__Brief__. Which lines of the entries below run from the one holding "AttenuationInit.for_each (seqZ 0 P)" to the one holding "rewrite Z.quot_div_nonneg by lia. split.", inclusive? Set down exactly those lines and no others.

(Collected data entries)
(** Where detector [d] of module [module] stands in [values] for frame
    [i], plane [planeInd] and projection [projInd], and where it stands in
    the file of the module. *)
Local Abbreviation sorted i planeInd projInd module d :=
  (module * npm + projInd * nd + (planeInd + i * planes) * nd * P + d).
Local Abbreviation unsorted i planeInd projInd d :=
  (projInd * npm + (planeInd + i * planes) * npm * P + d).

Local Abbreviation cell i planeInd projInd module d :=
  (fun values : list Z =>
     exists content,
       files !! Z.to_nat module = Some content
       /\ values !! Z.to_nat (sorted i planeInd projInd module d)
          = content !! Z.to_nat (unsorted i planeInd projInd d)).

Local Abbreviation module_body i planeInd projInd :=
  (fun detModInd values =>
     startIndex ←
       AttenuationInit.int_index
         (projInd * npm + (planeInd + i * planes) * npm * P);
     indexSorted ←
       AttenuationInit.int_index
         (detModInd * npm + projInd * nd + (planeInd + i * planes) * nd * P);
     content ← AttenuationInit.at_index files detModInd;
     chunk ← read_range content startIndex npm;
     write_range values indexSorted chunk).
Local Abbreviation projection_body i planeInd :=
  (fun projInd values =>
     AttenuationInit.for_each (seqZ 0 M) (module_body i planeInd projInd)
       values).
Local Abbreviation plane_body i :=
  (fun planeInd values =>
     AttenuationInit.for_each (seqZ 0 P) (projection_body i planeInd) values).
Local Abbreviation frame_body :=
  (fun i values =>
     AttenuationInit.for_each (seqZ 0 planes) (plane_body i) values).

Lemma per_module : 0 <= npm /\ M * npm <= nd.
Proof.
  rewrite Z.quot_div_nonneg by lia. split.
  - apply Z.div_pos; lia.
  - apply Z.mul_div_le. lia.
Qed.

__Answer space__.
     AttenuationInit.for_each (seqZ 0 P) (projection_body i planeInd) values).
Local Abbreviation frame_body :=
  (fun i values =>
     AttenuationInit.for_each (seqZ 0 planes) (plane_body i) values).

Lemma per_module : 0 <= npm /\ M * npm <= nd.
Proof.
  rewrite Z.quot_div_nonneg by lia. split.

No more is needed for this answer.